How to wrap a DataFrame-backed object detection dataset

Problem statement

Object detection catalogues are commonly stored as tabular data, but unlike image classification an image holds many bounding boxes. The natural way to express this in a table is the long (tidy) format: one row per box, where rows that share an image identifier belong to the same image. This is what most annotation-tool CSV exports and flattened COCO/Pascal-VOC catalogues look like.

DataEval does not require any particular dataset class. Its evaluators consume any object that satisfies the AnnotatedDataset protocol - a minimal interface of __len__, __getitem__, and a metadata property.
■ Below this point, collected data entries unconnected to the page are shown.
(* ===== verification/Wire.v ===== *)
(** * Wire: the worker protocol's messages ([src/worker_result/])

    The task sent to a worker ([WorkerTask], [build_task] of
    [src/worker_session.rs]), the result lines it answers with ([WireResult],
    [wire.rs]) and their conversion to outcomes ([convert.rs]).

    JSON text is read and written by [serde_json], which is not part of the
    sources: [Codec] is the record of the decoders the runner calls, and every
    definition that reads a line takes one.  [u64] line numbers are [N], the
    [i64] tips are [Z]; [usize::try_from] of either is total on a 64-bit target
    once the sign has been tested. *)
From S2P Require Import Prelude F64 Types Scheduler Report.

(** ** Tasks *)

Definition PROTOCOL_VERSION : N := 8.

Record WorkerTaskItem := {
  wti_fn_name : string;
  wti_param_id : option string;
  wti_node_id : string;
  wti_markers : list string
}.

Record WorkerTaskModule := {
  wtm_module_path : string;
  wtm_items : list WorkerTaskItem
}.

(** The two pre-serialised payloads are opaque JSON text. *)
Record WorkerTask := {
  task_protocol_version : N;
  task_modules : list WorkerTaskModule;
  task_fixture_modules : string;
  task_plugins : string;
  task_timeout_secs : option Z;
  task_keep_tmp : string;
  task_rootdir : string;
  task_show_locals : option bool;
  task_show_internals : option bool
}.

Definition task_item (item : TestItem) : WorkerTaskItem :=
  {| wti_fn_name := fn_name item; wti_param_id := param_id item;
     wti_node_id := node_id item; wti_markers := MarkerSet.iter (markers item) |}.

Definition task_module (m : ModuleGroup) : WorkerTaskModule :=
  {| wtm_module_path := module_path m; wtm_items := map task_item (items m) |}.

Definition build_task (group : TaskGroup.t) (fixture_modules_json plugins_json : string)
    (timeout_secs : option Z) (keep_tmp rootdir : string) (show_locals show_internals : bool)
    : WorkerTask :=
  {| task_protocol_version := PROTOCOL_VERSION;
     task_modules := map task_module (TaskGroup.modules group);
     task_fixture_modules := fixture_modules_json;
     task_plugins := plugins_json;
     task_timeout_secs := timeout_secs;
     task_keep_tmp := keep_tmp;
     task_rootdir := rootdir;
     task_show_locals := if show_locals then Some true else None;
     task_show_internals := if show_internals then Some true else None |}.

(** ** Result lines *)

Record RawFrame := {
  rf_file : string;
  rf_lineno : N;
  rf_name : string;
  rf_line : string;
  rf_locals : list LocalVar
}.

Module WireResult.

Inductive t :=
  | Passed (node_id : string) (duration_ms : f64) (protocol_version : N)
      (no_message_lines : list Z)
  | Failed (node_id : string) (duration_ms : f64) (protocol_version : N)
      (message file : string) (lineno : option N) (source_line : string)
      (frames : list RawFrame) (lhs rhs op : string) (field_diffs : list FieldDiff)
  | Error (node_id : string) (duration_ms : f64) (protocol_version : N)
      (message file : string) (lineno : option N) (source_line : string)
      (frames : list RawFrame) (usage_error : bool)
  | Skipped (node_id : string) (duration_ms : f64) (protocol_version : N) (message : string)
  | Warned (node_id : string) (duration_ms : f64) (protocol_version : N) (message : string)
      (no_message_lines : list Z)
  | XFailed (node_id : string) (duration_ms : f64) (protocol_version : N) (message : string)
  | XPassed (node_id : string) (duration_ms : f64) (protocol_version : N) (strict : bool)
  | Timeout (node_id : string) (duration_ms : f64) (protocol_version : N) (message : string).

Definition protocol_version (r : t) : N :=
  match r with
  | Passed _ _ v _ | Failed _ _ v _ _ _ _ _ _ _ _ _ | Error _ _ v _ _ _ _ _ _
  | Skipped _ _ v _ | Warned _ _ v _ _ | XFailed _ _ v _ | XPassed _ _ v _
  | Timeout _ _ v _ => v
  end.

(** The [node_id] and [duration_ms] every variant carries, and the value of the
    [outcome] tag that selects it. *)
Definition id (r : t) : string :=
  match r with
  | Passed i _ _ _ | Failed i _ _ _ _ _ _ _ _ _ _ _ | Error i _ _ _ _ _ _ _ _
  | Skipped i _ _ _ | Warned i _ _ _ _ | XFailed i _ _ _ | XPassed i _ _ _
  | Timeout i _ _ _ => i
  end.

Definition duration (r : t) : f64 :=
  match r with
  | Passed _ d _ _ | Failed _ d _ _ _ _ _ _ _ _ _ _ | Error _ d _ _ _ _ _ _ _
  | Skipped _ d _ _ | Warned _ d _ _ _ | XFailed _ d _ _ | XPassed _ d _ _
  | Timeout _ d _ _ => d
  end.

Definition tag (r : t) : string :=
  match r with
  | Passed _ _ _ _ => "passed" | Failed _ _ _ _ _ _ _ _ _ _ _ _ => "failed"
  | Error _ _ _ _ _ _ _ _ _ => "error" | Skipped _ _ _ _ => "skipped"
  | Warned _ _ _ _ _ => "warned" | XFailed _ _ _ _ => "xfailed"
  | XPassed _ _ _ _ => "xpassed" | Timeout _ _ _ _ => "timeout"
  end.

End WireResult.

Record WireMinimal := mk_minimal { wm_node_id : string; wm_duration_ms : f64 }.

Record WireDiagnostic := {
  wd_severity : string;
  wd_context : string;
  wd_message : string;
  wd_file : string;
  wd_lineno : nat
}.

(** [serde_json::from_str] at each type the coordinator reads a line as;
    [None] and [Err] are its error, with the error's text where the runner
    prints it. *)
Record Codec := {
  from_str_envelope : string → option string;
  from_str_result : string → result WireResult.t string;
  from_str_minimal : string → option WireMinimal;
  from_str_diagnostic : string → option WireDiagnostic
}.

(** ** Conversion ([src/worker_result/convert.rs]) *)

Definition raw_frame_into (f : RawFrame) : Frame :=
  {| fr_file := rf_file f; fr_lineno := N.to_nat (rf_lineno f); fr_name := rf_name f;
     fr_line := rf_line f; fr_locals := rf_locals f |}.

Definition wire_lineno (lineno : option N) : nat :=
  match lineno with Some n => N.to_nat n | None => 0 end.

Definition wire_frames (raw : list RawFrame) : list Frame := map raw_frame_into raw.

Definition filter_tips (lines : list Z) : list nat :=
  map Z.to_nat (List.filter (λ n, (0 <? n)%Z) lines).

Definition build_diagnostic (message file : string) (lineno : nat) (source_line : string)
    (frames : list Frame) (comparison : option ComparisonDetail) (usage_error : bool)
    : FailureDiagnostic :=
  {| diag_message := message; diag_file := file; diag_lineno := lineno;
     diag_source_line := source_line; diag_frames := frames;
     diag_comparison := comparison; diag_usage_error := usage_error |}.

Module RawOutcome.

Inductive t :=
  | Passed (no_message_lines : list nat)
  | Failed (message file : string) (lineno : nat) (source_line : string)
      (frames : list Frame) (comparison : ComparisonDetail)
  | Error (message file : string) (lineno : nat) (source_line : string)
      (frames : list Frame) (usage_error : bool)
  | Skipped (reason : string)
  | Warned (reason : string) (no_message_lines : list nat)
  | XFailed (reason : string)
  | XPassed (strict : bool)
  | Timeout (message : string).

Definition boxed_tips (lines : list nat) : option (list nat) :=
  match lines with [] => None | _ => Some lines end.

Definition into_test_outcome (r : t) : TestOutcome.t :=
  match r with
  | Passed lines => TestOutcome.Passed (boxed_tips lines)
  | Failed message file lineno source_line frames comparison =>
      TestOutcome.Failed
        (build_diagnostic message file lineno source_line frames (Some comparison) false)
  | Error message file lineno source_line frames usage_error =>
      TestOutcome.Error
        (build_diagnostic message file lineno source_line frames None usage_error)
  | Skipped reason => TestOutcome.Skipped reason
  | Warned reason lines => TestOutcome.Warned reason (boxed_tips lines)
  | XFailed reason => TestOutcome.XFailed reason
  | XPassed strict => TestOutcome.XPassed strict
  | Timeout message => TestOutcome.Timeout message
  end.

End RawOutcome.

(** The [RawOutcome] each arm of [into_outcome] builds. *)
Definition wire_raw (r : WireResult.t) : RawOutcome.t :=
  match r with
  | WireResult.Passed _ _ _ lines => RawOutcome.Passed (filter_tips lines)
  | WireResult.Failed _ _ _ message file lineno source_line frames lhs rhs op diffs =>
      RawOutcome.Failed message file (wire_lineno lineno) source_line (wire_frames frames)
        {| cd_left := lhs; cd_right := rhs; cd_op := op; cd_field_diffs := diffs |}
  | WireResult.Error _ _ _ message file lineno source_line frames usage_error =>
      RawOutcome.Error message file (wire_lineno lineno) source_line (wire_frames frames)
        usage_error
  | WireResult.Skipped _ _ _ message => RawOutcome.Skipped message
  | WireResult.Warned _ _ _ message lines => RawOutcome.Warned message (filter_tips lines)
  | WireResult.XFailed _ _ _ message => RawOutcome.XFailed message
  | WireResult.XPassed _ _ _ strict => RawOutcome.XPassed strict
  | WireResult.Timeout _ _ _ message => RawOutcome.Timeout message
  end.

Definition into_outcome (r : WireResult.t) : ResolvedOutcome :=
  {| ro_node_id := WireResult.id r;
     ro_duration_ms := WireResult.duration r;
     ro_outcome := RawOutcome.into_test_outcome (wire_raw r) |}.

(** * Theorems *)

Definition outcome_tips (o : TestOutcome.t) : option (list nat) :=
  match o with TestOutcome.Passed t | TestOutcome.Warned _ t => t | _ => None end.

Lemma filter_tips_positive lines : Forall (λ n, 0 < n) (filter_tips lines).
Proof.
  apply Forall_forall. intros n Hn. unfold filter_tips in Hn.
  apply map_elem in Hn as (z & [_ Hz%Z.ltb_lt]%filter_elem & <-). lia.
Qed.

Lemma filter_tips_Z lines :
  map Z.of_nat (filter_tips lines) = List.filter (λ n, (0 <? n)%Z) lines.
Proof.
  unfold filter_tips. rewrite map_map. induction lines as [|z lines IH]; simpl; [done|].
  destruct (Z.ltb_spec 0 z); simpl; [|done]. rewrite IH, Z2Nat.id by lia. done.
Qed.

Lemma boxed_tips_Some lines l : RawOutcome.boxed_tips lines = Some l → l = lines ∧ l ≠ [].
Proof. destruct lines; naive_solver. Qed.

Lemma into_outcome_usage (r : WireResult.t) :
  is_usage (ro_outcome (into_outcome r)) = true ↔
    ∃ id d v m f ln s fs, r = WireResult.Error id d v m f ln s fs true.
Proof.
  split.
  - destruct r; simpl; try done. intros ->. repeat eexists.
  - by intros (? & ? & ? & ? & ? & ? & ? & ? & ->).
Qed.

Lemma into_outcome_tips (r : WireResult.t) tips :
  outcome_tips (ro_outcome (into_outcome r)) = Some tips →
  tips ≠ [] ∧ Forall (λ n, 0 < n) tips ∧
  ∃ lines, map Z.of_nat tips = List.filter (λ n, (0 <? n)%Z) lines ∧
    ((∃ id d v, r = WireResult.Passed id d v lines) ∨
     (∃ id d v m, r = WireResult.Warned id d v m lines)).
Proof.
  destruct r; simpl; try done; intros [-> ?]%boxed_tips_Some;
    (split; [done|]); (split; [apply filter_tips_positive|]);
    eexists; (split; [apply filter_tips_Z|]).
  - left. repeat eexists.
  - right. repeat eexists.
Qed.

(** Converting a worker's result keeps its node id, its duration and the
    kind its [outcome] tag names; it never makes a flaky outcome; only an
    [error] line that says so is a usage error (exit 4), an assertion failure
    never is; and the tips it keeps are the strictly positive lines it sent, in
    order, never an empty list. *)
Theorem into_outcome_faithful (r : WireResult.t) :
  let ro := into_outcome r in
  ro_node_id ro = WireResult.id r ∧
  ro_duration_ms ro = WireResult.duration r ∧
  OutcomeKind.as_str (TestOutcome.kind (ro_outcome ro)) = WireResult.tag r ∧
  not_flaky (ro_outcome ro) = true ∧
  (is_usage (ro_outcome ro) = true ↔
     ∃ id d v m f ln s fs, r = WireResult.Error id d v m f ln s fs true) ∧
  (∀ tips, outcome_tips (ro_outcome ro) = Some tips →
     tips ≠ [] ∧ Forall (λ n, 0 < n) tips ∧
     ∃ lines, map Z.of_nat tips = List.filter (λ n, (0 <? n)%Z) lines ∧
       ((∃ id d v, r = WireResult.Passed id d v lines) ∨
        (∃ id d v m, r = WireResult.Warned id d v m lines))).
Proof.
  split_and!; [by destruct r..|apply into_outcome_usage|apply into_outcome_tips].
Qed.

(** The task built for a group lists exactly the group's tests, module by module
    and in order: as many as results are then waited for. *)
Lemma build_task_covers_group group fixture_modules plugins timeout keep_tmp rootdir sl si :
  let task := build_task group fixture_modules plugins timeout keep_tmp rootdir sl si in
  flat_map (λ m, map wti_node_id (wtm_items m)) (task_modules task) =
    map node_id (TaskGroup.group_items group) ∧
  length (flat_map wtm_items (task_modules task)) = TaskGroup.item_count group ∧
  map wtm_module_path (task_modules task) = map module_path (TaskGroup.modules group).
Proof.
  simpl. unfold TaskGroup.group_items, TaskGroup.item_count.
  induction (TaskGroup.modules group) as [|m ms (E & L & F)]; simpl; [done|].
  by rewrite map_app, <-E, length_app, L, length_map, map_map, F.
Qed.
For object detection, __getitem__ returns an ObjectDetectionTarget (bounding boxes, labels, and scores) instead of a single class label.

This guide shows you how to wrap a long-format DataFrame in an object detection dataset that DataEval can analyze, grouping the per-box rows into one target per image.

When to use

Wrap a DataFrame when your images and their bounding-box annotations are described by a tabular catalog and you want to run DataEval analyses without first exporting to a directory layout or a built-in dataset format.

What you will need

  1. A tabular catalog of your annotations, one row per box (here, a pandas DataFrame)

  2. A Python environment with the following packages installed:

    • dataeval

    • pandas

    • pillow

Getting started

First import the required libraries needed to set up the example.

import tempfile
from dataclasses import dataclass
from pathlib import Path

import numpy as np
import pandas as pd
from PIL import Image

from dataeval import Metadata
from dataeval.protocols import AnnotatedDataset, DatasetMetadata, DatumMetadata, ObjectDetectionTarget

Build an example catalog

In a real project your catalog would already exist and point at images on disk. To keep this guide self-contained, you will write a small handful of images to a temporary directory and describe their boxes in a DataFrame.

The DataFrame has one row per bounding box and these columns:

  • filepath - where the image lives on disk (repeated for each box in the image)

  • x, y, w, h - the box in COCO-style top-left + width/height pixels

  • label - the integer class index for the box

  • weather, altitude_m - image-level factors (constant across an image’s boxes)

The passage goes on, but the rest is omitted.